▸ **Exercise aim**:
Below are lines of data, and only some are wanted. Please repeat exactly those from the line that has "(* ===== verification/JsonPath.v ===== *)" through the line that has "else if beq".

[Records contained in a dataset]
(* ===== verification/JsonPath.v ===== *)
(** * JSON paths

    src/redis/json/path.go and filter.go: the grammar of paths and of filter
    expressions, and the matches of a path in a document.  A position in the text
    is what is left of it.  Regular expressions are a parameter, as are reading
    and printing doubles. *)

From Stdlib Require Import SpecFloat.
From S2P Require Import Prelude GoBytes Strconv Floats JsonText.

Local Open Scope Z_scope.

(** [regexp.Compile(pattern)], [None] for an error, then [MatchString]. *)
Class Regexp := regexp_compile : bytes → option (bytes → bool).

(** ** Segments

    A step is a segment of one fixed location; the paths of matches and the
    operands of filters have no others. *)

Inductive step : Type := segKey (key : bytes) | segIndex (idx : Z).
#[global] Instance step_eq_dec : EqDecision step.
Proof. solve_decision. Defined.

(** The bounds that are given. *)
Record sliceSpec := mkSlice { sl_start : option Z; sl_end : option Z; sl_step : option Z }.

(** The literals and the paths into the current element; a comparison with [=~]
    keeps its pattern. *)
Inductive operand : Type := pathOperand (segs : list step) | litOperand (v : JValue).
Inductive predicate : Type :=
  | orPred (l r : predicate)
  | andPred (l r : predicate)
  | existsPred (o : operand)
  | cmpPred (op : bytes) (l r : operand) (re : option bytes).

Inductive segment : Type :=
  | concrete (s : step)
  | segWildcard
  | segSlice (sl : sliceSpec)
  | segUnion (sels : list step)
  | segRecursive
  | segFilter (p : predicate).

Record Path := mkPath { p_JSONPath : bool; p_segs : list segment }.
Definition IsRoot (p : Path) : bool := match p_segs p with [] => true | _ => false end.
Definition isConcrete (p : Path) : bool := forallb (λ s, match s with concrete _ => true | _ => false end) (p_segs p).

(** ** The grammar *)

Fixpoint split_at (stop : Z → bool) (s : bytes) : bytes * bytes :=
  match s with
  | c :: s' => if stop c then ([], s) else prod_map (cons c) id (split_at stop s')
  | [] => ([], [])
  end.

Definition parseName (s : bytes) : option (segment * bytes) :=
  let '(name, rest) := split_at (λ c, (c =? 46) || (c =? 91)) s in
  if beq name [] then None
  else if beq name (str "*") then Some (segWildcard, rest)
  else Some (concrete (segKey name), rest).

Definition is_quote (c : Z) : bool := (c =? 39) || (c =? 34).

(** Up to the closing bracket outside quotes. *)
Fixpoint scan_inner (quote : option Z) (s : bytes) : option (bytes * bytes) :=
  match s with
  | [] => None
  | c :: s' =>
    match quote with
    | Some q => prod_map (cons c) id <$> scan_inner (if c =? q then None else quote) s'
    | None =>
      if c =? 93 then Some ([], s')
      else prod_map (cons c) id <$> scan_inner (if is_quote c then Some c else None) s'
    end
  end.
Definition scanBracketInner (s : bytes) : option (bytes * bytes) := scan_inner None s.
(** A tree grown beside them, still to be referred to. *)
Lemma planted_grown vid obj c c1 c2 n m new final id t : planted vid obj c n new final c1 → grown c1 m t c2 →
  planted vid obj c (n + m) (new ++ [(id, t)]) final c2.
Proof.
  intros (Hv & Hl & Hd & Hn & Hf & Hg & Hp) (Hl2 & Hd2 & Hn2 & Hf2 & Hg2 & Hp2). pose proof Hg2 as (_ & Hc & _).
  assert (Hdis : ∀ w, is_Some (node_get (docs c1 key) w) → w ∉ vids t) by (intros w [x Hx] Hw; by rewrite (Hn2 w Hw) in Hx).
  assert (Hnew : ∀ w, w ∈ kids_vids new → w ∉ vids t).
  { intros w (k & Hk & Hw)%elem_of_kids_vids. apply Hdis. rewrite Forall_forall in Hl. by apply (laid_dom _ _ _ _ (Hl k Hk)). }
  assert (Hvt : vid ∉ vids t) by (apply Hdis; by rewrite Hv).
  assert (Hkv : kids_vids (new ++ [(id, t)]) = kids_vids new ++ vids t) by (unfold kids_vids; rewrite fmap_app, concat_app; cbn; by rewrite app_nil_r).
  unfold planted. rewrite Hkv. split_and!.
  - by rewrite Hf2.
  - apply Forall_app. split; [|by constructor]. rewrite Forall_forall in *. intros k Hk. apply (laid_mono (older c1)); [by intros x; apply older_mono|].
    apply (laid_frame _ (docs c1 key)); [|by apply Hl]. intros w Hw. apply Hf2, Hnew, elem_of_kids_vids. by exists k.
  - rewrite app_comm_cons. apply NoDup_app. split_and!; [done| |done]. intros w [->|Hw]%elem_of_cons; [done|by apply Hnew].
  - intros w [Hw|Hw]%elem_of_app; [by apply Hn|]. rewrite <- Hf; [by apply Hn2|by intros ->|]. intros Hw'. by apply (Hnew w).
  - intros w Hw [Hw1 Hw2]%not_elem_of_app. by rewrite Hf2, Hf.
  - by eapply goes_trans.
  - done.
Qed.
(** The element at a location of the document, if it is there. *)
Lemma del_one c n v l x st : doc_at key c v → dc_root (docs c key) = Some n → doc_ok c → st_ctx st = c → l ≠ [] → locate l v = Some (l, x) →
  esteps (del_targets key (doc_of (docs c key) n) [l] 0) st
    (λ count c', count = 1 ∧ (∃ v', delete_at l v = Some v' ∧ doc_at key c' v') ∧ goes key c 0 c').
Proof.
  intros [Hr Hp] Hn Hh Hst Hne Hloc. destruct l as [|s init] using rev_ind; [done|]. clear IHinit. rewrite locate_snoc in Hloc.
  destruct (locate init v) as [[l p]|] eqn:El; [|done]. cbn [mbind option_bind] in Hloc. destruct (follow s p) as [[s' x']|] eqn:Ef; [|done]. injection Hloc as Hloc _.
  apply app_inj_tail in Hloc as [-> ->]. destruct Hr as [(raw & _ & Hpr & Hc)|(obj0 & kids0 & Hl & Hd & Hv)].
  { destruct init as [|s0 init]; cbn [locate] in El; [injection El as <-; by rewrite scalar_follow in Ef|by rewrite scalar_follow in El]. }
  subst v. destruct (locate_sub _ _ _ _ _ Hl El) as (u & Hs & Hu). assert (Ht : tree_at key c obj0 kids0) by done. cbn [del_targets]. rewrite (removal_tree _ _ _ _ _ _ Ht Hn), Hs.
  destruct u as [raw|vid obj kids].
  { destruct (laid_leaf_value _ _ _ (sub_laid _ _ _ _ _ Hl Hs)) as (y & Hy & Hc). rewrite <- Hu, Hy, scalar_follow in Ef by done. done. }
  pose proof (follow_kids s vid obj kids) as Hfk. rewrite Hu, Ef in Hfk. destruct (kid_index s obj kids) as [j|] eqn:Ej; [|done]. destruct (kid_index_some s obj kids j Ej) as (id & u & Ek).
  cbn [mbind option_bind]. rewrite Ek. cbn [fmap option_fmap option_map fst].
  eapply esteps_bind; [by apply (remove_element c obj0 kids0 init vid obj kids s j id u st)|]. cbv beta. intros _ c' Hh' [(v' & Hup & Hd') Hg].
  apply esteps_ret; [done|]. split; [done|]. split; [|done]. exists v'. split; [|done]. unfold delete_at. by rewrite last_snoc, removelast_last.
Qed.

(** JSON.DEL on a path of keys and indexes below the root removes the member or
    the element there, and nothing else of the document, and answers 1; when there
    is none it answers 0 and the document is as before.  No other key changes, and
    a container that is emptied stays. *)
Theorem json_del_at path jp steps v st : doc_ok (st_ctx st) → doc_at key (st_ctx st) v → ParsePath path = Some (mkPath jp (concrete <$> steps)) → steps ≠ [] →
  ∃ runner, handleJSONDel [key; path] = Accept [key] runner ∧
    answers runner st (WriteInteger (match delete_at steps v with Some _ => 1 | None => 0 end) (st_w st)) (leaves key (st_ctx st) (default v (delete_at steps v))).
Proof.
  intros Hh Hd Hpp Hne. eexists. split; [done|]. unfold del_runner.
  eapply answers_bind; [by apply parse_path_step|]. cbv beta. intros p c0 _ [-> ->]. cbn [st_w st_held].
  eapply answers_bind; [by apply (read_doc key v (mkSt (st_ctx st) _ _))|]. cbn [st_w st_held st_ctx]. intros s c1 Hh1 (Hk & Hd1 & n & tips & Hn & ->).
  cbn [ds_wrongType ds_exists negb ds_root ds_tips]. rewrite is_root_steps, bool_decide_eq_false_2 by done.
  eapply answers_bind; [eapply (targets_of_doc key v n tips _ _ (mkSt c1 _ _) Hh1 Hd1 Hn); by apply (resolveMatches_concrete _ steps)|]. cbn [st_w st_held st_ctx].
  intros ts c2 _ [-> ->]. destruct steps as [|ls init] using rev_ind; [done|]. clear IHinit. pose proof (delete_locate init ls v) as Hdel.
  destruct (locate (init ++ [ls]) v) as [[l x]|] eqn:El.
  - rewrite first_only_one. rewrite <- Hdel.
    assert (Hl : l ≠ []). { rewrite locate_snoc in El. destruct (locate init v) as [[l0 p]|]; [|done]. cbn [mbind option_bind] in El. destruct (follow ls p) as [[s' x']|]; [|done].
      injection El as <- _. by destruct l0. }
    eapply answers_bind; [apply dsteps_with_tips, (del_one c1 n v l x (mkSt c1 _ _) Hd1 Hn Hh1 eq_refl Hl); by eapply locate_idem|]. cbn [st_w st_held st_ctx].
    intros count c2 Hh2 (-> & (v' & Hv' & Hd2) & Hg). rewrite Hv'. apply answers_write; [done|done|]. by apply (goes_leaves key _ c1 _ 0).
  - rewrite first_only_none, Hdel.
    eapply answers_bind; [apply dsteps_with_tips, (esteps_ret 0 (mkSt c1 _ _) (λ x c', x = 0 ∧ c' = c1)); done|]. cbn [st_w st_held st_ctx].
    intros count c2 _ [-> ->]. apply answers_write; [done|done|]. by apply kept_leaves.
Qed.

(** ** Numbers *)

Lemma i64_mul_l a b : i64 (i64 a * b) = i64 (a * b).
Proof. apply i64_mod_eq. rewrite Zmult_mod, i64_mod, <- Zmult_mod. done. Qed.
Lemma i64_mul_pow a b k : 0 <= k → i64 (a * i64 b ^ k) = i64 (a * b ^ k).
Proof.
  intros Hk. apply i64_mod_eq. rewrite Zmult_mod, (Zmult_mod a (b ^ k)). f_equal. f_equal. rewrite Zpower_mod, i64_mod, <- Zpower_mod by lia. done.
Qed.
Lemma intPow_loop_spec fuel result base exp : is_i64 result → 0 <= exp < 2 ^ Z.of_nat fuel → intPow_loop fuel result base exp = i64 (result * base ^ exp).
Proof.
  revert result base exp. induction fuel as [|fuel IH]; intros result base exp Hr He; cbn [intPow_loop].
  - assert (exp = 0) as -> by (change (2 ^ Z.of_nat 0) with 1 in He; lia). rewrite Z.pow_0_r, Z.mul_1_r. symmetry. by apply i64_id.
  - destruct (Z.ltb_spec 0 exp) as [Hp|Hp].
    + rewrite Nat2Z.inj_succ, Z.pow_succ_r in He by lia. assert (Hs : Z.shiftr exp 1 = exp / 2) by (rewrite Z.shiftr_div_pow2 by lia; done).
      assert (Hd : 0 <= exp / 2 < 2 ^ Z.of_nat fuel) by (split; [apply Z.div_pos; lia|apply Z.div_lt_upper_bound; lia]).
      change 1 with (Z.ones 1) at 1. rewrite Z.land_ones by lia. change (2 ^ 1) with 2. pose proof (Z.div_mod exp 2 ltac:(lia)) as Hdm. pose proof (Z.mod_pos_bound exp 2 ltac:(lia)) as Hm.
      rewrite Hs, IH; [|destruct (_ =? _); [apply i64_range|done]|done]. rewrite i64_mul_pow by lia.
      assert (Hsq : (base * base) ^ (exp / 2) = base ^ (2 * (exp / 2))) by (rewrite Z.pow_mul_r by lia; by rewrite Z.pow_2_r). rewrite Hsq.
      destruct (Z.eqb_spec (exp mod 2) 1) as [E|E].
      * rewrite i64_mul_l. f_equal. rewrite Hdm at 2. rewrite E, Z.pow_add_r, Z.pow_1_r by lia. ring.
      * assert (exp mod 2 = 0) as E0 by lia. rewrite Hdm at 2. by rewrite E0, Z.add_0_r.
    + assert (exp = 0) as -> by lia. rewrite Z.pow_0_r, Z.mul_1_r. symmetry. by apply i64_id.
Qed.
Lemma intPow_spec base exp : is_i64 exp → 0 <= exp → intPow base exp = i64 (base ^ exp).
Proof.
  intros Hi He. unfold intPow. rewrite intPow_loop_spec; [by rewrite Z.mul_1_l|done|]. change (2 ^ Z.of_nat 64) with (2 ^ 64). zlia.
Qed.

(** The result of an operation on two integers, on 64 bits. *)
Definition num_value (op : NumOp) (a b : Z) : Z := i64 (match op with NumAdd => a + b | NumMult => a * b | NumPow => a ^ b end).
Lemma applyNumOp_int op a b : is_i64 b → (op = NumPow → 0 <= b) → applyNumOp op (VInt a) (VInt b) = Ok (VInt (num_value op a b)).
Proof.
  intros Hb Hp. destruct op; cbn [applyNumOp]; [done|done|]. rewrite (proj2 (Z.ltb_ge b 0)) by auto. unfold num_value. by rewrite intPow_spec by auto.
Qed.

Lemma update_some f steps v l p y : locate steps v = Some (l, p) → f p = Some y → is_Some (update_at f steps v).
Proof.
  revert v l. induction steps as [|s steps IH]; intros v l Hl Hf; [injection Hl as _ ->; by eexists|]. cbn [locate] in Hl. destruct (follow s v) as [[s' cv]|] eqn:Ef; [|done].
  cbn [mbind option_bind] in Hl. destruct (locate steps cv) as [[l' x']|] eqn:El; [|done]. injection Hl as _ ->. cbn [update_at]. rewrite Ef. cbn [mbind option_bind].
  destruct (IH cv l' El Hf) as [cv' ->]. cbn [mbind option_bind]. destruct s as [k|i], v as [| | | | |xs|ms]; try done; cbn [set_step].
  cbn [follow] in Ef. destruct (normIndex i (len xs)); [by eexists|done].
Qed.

---

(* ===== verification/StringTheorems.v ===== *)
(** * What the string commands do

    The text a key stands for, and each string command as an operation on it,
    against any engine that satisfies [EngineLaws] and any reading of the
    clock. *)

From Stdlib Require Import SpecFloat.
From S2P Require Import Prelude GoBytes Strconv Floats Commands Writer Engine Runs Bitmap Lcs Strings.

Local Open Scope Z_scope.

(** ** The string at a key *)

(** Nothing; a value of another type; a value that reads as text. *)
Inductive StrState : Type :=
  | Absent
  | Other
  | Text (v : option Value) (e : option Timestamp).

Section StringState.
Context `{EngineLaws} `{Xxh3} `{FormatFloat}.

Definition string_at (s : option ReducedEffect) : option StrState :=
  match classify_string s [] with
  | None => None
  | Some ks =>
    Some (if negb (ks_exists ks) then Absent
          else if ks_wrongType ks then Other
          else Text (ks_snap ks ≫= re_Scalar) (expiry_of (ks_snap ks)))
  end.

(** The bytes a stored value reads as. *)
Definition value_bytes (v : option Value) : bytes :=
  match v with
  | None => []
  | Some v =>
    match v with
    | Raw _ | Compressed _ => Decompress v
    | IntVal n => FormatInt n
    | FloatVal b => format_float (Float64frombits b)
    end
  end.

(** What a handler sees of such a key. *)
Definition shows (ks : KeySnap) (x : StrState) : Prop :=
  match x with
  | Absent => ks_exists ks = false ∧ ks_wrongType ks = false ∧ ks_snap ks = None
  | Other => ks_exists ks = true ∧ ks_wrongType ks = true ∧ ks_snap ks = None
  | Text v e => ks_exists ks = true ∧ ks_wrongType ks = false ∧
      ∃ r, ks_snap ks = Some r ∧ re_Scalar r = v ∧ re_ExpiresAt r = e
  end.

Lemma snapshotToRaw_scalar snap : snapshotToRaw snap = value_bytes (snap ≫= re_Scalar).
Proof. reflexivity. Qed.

...

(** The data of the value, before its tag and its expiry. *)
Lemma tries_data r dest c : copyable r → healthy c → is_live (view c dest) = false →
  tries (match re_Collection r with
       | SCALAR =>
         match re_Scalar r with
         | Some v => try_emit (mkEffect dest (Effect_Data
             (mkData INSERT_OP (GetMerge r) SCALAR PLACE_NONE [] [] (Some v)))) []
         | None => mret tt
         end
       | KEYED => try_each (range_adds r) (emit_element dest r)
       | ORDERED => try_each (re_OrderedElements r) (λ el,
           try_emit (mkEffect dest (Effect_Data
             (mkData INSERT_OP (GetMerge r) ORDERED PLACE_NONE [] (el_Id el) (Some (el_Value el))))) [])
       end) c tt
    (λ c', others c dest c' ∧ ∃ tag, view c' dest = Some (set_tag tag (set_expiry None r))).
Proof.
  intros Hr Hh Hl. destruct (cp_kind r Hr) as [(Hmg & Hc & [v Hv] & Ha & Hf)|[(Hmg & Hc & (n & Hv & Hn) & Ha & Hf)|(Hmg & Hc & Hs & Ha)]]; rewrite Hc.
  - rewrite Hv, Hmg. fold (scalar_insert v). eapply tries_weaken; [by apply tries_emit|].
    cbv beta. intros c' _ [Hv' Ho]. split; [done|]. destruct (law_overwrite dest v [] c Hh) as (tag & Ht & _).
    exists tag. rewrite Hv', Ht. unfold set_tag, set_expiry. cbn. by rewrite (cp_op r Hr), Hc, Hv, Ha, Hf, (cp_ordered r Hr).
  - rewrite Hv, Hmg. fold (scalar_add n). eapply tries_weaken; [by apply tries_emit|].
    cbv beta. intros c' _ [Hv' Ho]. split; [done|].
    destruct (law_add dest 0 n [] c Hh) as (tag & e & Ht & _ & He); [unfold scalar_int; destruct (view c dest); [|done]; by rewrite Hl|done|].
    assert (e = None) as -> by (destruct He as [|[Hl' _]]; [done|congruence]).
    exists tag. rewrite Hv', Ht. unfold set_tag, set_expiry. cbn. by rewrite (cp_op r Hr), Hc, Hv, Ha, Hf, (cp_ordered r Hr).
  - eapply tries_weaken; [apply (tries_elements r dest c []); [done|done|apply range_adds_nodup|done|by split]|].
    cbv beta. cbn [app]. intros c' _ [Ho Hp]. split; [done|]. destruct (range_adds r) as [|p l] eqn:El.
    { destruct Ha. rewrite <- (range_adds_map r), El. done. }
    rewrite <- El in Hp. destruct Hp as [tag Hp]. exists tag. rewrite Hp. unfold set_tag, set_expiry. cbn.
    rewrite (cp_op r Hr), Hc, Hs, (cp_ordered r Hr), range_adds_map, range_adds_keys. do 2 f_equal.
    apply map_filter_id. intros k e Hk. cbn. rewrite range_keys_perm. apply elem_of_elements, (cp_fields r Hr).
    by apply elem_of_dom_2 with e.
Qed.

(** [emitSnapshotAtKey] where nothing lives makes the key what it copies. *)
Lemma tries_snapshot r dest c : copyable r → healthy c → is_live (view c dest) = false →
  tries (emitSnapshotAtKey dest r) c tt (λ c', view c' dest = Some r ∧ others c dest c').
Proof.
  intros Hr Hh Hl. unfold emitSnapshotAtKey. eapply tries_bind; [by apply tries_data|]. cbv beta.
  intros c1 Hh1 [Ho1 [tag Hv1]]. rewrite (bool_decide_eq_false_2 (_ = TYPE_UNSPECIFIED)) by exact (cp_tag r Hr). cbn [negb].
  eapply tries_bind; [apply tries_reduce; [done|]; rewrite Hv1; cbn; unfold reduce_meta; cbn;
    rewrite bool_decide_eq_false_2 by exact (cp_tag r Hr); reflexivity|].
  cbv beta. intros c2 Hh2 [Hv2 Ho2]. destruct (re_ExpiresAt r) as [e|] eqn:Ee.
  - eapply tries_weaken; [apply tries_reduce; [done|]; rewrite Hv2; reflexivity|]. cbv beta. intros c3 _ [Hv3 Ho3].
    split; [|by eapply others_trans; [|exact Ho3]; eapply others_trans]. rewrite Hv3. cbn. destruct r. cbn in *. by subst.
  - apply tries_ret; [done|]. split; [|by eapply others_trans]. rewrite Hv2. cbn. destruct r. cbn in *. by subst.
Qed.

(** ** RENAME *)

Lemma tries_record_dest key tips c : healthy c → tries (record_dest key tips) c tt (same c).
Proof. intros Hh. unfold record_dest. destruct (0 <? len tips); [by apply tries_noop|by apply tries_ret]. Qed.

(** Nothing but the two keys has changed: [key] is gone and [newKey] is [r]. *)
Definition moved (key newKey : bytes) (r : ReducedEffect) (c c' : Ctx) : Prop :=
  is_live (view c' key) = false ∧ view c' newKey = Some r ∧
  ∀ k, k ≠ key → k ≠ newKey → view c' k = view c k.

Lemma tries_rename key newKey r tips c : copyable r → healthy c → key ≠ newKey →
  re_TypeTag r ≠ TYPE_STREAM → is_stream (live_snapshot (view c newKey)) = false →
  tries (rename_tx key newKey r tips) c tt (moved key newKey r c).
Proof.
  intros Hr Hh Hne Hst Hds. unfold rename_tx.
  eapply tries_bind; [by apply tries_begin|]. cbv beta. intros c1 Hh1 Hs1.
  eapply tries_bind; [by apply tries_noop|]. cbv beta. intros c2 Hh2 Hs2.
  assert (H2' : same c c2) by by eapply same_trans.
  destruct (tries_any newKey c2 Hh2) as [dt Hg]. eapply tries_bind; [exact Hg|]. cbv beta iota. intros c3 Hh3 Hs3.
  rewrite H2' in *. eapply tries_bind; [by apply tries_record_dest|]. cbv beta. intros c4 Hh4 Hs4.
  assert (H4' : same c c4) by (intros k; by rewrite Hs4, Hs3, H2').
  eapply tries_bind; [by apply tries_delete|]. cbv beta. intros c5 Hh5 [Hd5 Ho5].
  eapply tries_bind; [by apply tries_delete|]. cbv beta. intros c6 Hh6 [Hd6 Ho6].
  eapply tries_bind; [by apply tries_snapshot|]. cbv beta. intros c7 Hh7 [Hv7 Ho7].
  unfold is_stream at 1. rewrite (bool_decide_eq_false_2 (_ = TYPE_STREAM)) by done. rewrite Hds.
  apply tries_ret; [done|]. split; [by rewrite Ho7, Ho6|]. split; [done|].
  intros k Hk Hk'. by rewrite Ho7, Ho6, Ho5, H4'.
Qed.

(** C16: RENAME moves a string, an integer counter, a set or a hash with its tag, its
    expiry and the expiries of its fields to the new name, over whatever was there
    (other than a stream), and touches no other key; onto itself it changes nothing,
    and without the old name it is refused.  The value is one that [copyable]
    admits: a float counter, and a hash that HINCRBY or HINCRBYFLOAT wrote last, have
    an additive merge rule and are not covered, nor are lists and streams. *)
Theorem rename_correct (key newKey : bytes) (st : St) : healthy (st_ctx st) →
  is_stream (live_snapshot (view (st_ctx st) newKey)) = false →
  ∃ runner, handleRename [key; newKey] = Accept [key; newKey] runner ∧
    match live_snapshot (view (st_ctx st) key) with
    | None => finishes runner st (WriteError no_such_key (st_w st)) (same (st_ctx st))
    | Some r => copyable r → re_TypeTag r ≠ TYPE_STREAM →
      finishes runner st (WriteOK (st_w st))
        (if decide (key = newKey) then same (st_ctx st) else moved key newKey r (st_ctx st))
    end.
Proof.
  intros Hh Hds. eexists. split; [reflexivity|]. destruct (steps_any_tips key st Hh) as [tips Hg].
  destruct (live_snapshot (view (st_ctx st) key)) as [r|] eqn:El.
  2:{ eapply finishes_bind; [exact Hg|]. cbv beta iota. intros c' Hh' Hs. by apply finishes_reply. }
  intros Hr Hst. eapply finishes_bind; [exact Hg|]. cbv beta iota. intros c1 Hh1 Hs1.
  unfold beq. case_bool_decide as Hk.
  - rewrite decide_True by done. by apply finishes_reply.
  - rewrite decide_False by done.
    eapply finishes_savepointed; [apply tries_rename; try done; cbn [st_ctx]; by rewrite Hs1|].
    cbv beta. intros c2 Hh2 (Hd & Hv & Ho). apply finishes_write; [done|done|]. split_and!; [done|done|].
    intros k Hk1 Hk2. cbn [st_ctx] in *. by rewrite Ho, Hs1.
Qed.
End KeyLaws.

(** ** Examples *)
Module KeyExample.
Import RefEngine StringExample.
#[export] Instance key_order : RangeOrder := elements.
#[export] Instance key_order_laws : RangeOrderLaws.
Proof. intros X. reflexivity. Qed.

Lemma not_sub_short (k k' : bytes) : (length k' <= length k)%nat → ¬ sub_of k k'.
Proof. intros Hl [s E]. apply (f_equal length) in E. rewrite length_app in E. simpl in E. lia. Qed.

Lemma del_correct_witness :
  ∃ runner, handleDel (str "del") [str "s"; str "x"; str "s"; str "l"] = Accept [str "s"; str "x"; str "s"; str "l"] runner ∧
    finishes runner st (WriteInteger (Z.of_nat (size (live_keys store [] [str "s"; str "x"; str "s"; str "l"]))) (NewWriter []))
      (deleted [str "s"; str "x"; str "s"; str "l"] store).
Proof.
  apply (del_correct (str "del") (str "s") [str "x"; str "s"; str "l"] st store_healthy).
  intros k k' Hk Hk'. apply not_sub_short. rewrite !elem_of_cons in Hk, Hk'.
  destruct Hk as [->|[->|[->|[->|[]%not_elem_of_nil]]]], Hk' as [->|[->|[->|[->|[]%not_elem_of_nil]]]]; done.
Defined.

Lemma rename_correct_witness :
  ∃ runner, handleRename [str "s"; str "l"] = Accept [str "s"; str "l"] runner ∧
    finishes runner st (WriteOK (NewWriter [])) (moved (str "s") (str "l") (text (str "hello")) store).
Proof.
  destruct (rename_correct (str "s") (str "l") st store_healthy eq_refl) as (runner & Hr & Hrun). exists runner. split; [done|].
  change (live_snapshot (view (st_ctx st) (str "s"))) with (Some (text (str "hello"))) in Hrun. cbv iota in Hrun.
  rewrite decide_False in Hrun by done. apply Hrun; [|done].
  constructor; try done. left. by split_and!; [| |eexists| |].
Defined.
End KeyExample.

▸ **Exercise response**:
(* ===== verification/JsonPath.v ===== *)
(** * JSON paths

    src/redis/json/path.go and filter.go: the grammar of paths and of filter
    expressions, and the matches of a path in a document.  A position in the text
    is what is left of it.  Regular expressions are a parameter, as are reading
    and printing doubles. *)

From Stdlib Require Import SpecFloat.
From S2P Require Import Prelude GoBytes Strconv Floats JsonText.

Local Open Scope Z_scope.

(** [regexp.Compile(pattern)], [None] for an error, then [MatchString]. *)
Class Regexp := regexp_compile : bytes → option (bytes → bool).

(** ** Segments

    A step is a segment of one fixed location; the paths of matches and the
    operands of filters have no others. *)

Inductive step : Type := segKey (key : bytes) | segIndex (idx : Z).
#[global] Instance step_eq_dec : EqDecision step.
Proof. solve_decision. Defined.

(** The bounds that are given. *)
Record sliceSpec := mkSlice { sl_start : option Z; sl_end : option Z; sl_step : option Z }.

(** The literals and the paths into the current element; a comparison with [=~]
    keeps its pattern. *)
Inductive operand : Type := pathOperand (segs : list step) | litOperand (v : JValue).
Inductive predicate : Type :=
  | orPred (l r : predicate)
  | andPred (l r : predicate)
  | existsPred (o : operand)
  | cmpPred (op : bytes) (l r : operand) (re : option bytes).

Inductive segment : Type :=
  | concrete (s : step)
  | segWildcard
  | segSlice (sl : sliceSpec)
  | segUnion (sels : list step)
  | segRecursive
  | segFilter (p : predicate).

Record Path := mkPath { p_JSONPath : bool; p_segs : list segment }.
Definition IsRoot (p : Path) : bool := match p_segs p with [] => true | _ => false end.
Definition isConcrete (p : Path) : bool := forallb (λ s, match s with concrete _ => true | _ => false end) (p_segs p).

(** ** The grammar *)

Fixpoint split_at (stop : Z → bool) (s : bytes) : bytes * bytes :=
  match s with
  | c :: s' => if stop c then ([], s) else prod_map (cons c) id (split_at stop s')
  | [] => ([], [])
  end.

Definition parseName (s : bytes) : option (segment * bytes) :=
  let '(name, rest) := split_at (λ c, (c =? 46) || (c =? 91)) s in
  if beq name [] then None
  else if beq name (str "*") then Some (segWildcard, rest)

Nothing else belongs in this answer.